* [Work item] Check every line of the data below for "Hall". Copy each one that has it.

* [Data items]
(** A name longer than its array of 33 bytes is not checked on the way to the
    probe: building it reads behind the array. *)
Theorem probe_long_name (s : wf_scan_info_t) (q : wf_scan_req_t) (ss : wf_wlan_ssid_t) :
  cfg_ok -> req s = Ret q -> ssid_num q <> 0 -> ssids q !! O = Some ss -> length (ssid_data ss) = 33%nat -> 33 < ssid_length ss ->
  exec (wf_scan_probe_send s) [1] = None.
Proof.
  intros Hc Hq Hn Hs Hd Hl. unfold wf_scan_probe_send. cbn [call ibind exec hd]. change (nz 1) with true. cbn [negb].
  destruct (Mgmt.write_hdr _ _ _ _ _ _) as [buf | |]; cbn [lift ibind exec]; [| done | done].
  rewrite Hq. cbn [lift ibind exec]. unfold nz. destruct (Z.eqb_spec (ssid_num q) 0); [done |]. cbn [negb]. rewrite Hs. cbn [of_option cbind].
  unfold put_ie, Ies.set_ie. destruct (wr buf 24 _) as [b1 | |]; [| done | done]. cbn [cbind].
  destruct (wr b1 _ _) as [b2 | |]; [| done | done]. cbn [cbind]. destruct (Z.ltb_spec 0 (ssid_length ss)); [| lia].
  assert (E : slice (ssid_data ss) 0 (ssid_length ss) = Fault) by (unfold slice; destruct (_ && _) eqn:E; [lia | done]).
  by rewrite E.
Qed.

(** One scan at a time.  While a scan is under way a request to start
    another is refused with -3 and changes nothing.  When none is, it is refused
    so only if one is already waiting; otherwise the request is in the queue
    with the channels and names given, at most 14 and 9 of them. *)
Theorem scan_start_exclusive b s g ty bss ss n chs cn :
  cfg_ok -> reach b s g -> args_ok ss n chs cn ->
  if scanning b then wf_scan_start true true ty bss ss n chs cn s = Ret (-3, s)
  else wf_scan_start true true ty bss ss n chs cn s = Ret (-3, s) \/
       exists m old que x, wf_scan_start true true ty bss ss n chs cn s = Ret (0, set_msg_que que s) /\
         m ∈ Msg.pend que /\ Msg.store que !! m = Some x /\ Msg.tag x = WF_SCAN_TAG_START /\
         Msg.value x = requested ty bss ss n chs cn old.
Proof.
  intros Hc Hr Ha. pose proof (inv_scan _ _ _ _ (reach_inv b s g Hc Hr)) as Hs. destruct (scanning b).
  - destruct Hs as [q Hq]. by apply (start_running s q).
  - destruct (start_idle s ty bss ss n chs cn Hs Ha) as [H | (m & old & que & H1 & _ & H2 & x & H3)]; [by left |].
    right. exists m, old, que, x. split; [done |]. split; [done |]. exact H3.
Qed.

(** What the name filter lets through.  A received frame whose first SSID
    element is [name] passes exactly when some name of the request has the same
    length, or agrees with [name] on that many bytes: the two tests are joined
    by "or", so a network with any other name of a requested length passes. *)
Theorem scan_ssid_filter q ies rest o name :
  req_ok q -> 0 < ssid_num q <= 9 -> Z.of_nat (length (Ies.enc ies)) < 65536 -> (length name <= 32)%nat ->
  Ies.find_ie (fun e => fst e =? WF_80211_MGMT_EID_SSID) ies 0 = Some (o, (WF_80211_MGMT_EID_SSID, name)) ->
  check_ssid q (Ies.enc ies ++ rest) (Z.of_nat (length (Ies.enc ies))) =
  Ret (if existsb (fun n => (ssid_length n =? Z.of_nat (length name)) || bytes_eqb (take (length name) (ssid_data n)) name)
            (take (Z.to_nat (ssid_num q)) (ssids q)) then 0 else 1).
Proof.
  intros Hq Hn Hlen Hname Hf. unfold check_ssid.
  assert (Hnz : nz (ssid_num q) = true) by (unfold nz; destruct (Z.eqb_spec (ssid_num q) 0); [lia | done]). rewrite Hnz.
  assert (Hne : ies <> []) by (by intros ->).
  rewrite Ies.search_enc by done. rewrite Hf. cbn [fmap option_fmap option_map fst cbind].
  destruct (Ies.find_ie_at _ _ _ _ _ Hf) as (a & b & -> & -> & _).
  rewrite Ies.enc_app, Ies.enc_cons, <- !app_assoc.
  destruct (Ies.rd_header (Ies.enc a) (WF_80211_MGMT_EID_SSID, name) (Ies.enc b ++ rest) (0 + Z.of_nat (length (Ies.enc a)))) as [_ ->]; [lia |].
  cbn [cbind snd]. rewrite Ies.rd_data by (cbn; lia). cbn [cbind snd]. rewrite Nat2Z.id, (take_ge name) by lia.
  assert (Hall : Forall ssid_ok (take (Z.to_nat (ssid_num q)) (ssids q))) by (apply Forall_take, Hq).
  induction Hall as [| n ns [_ Hd] _ IH]; [done |]. cbn [match_ssid existsb].
  destruct (ssid_length n =? Z.of_nat (length name)); [done |]. cbn [orb].
  rewrite slice_Ret by lia. cbn [cbind]. rewrite drop_0, Nat2Z.id.
  by destruct (bytes_eqb (take (length name) (ssid_data n)) name).
Qed.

* [Solution]
  assert (Hall : Forall ssid_ok (take (Z.to_nat (ssid_num q)) (ssids q))) by (apply Forall_take, Hq).
  induction Hall as [| n ns [_ Hd] _ IH]; [done |]. cbn [match_ssid existsb].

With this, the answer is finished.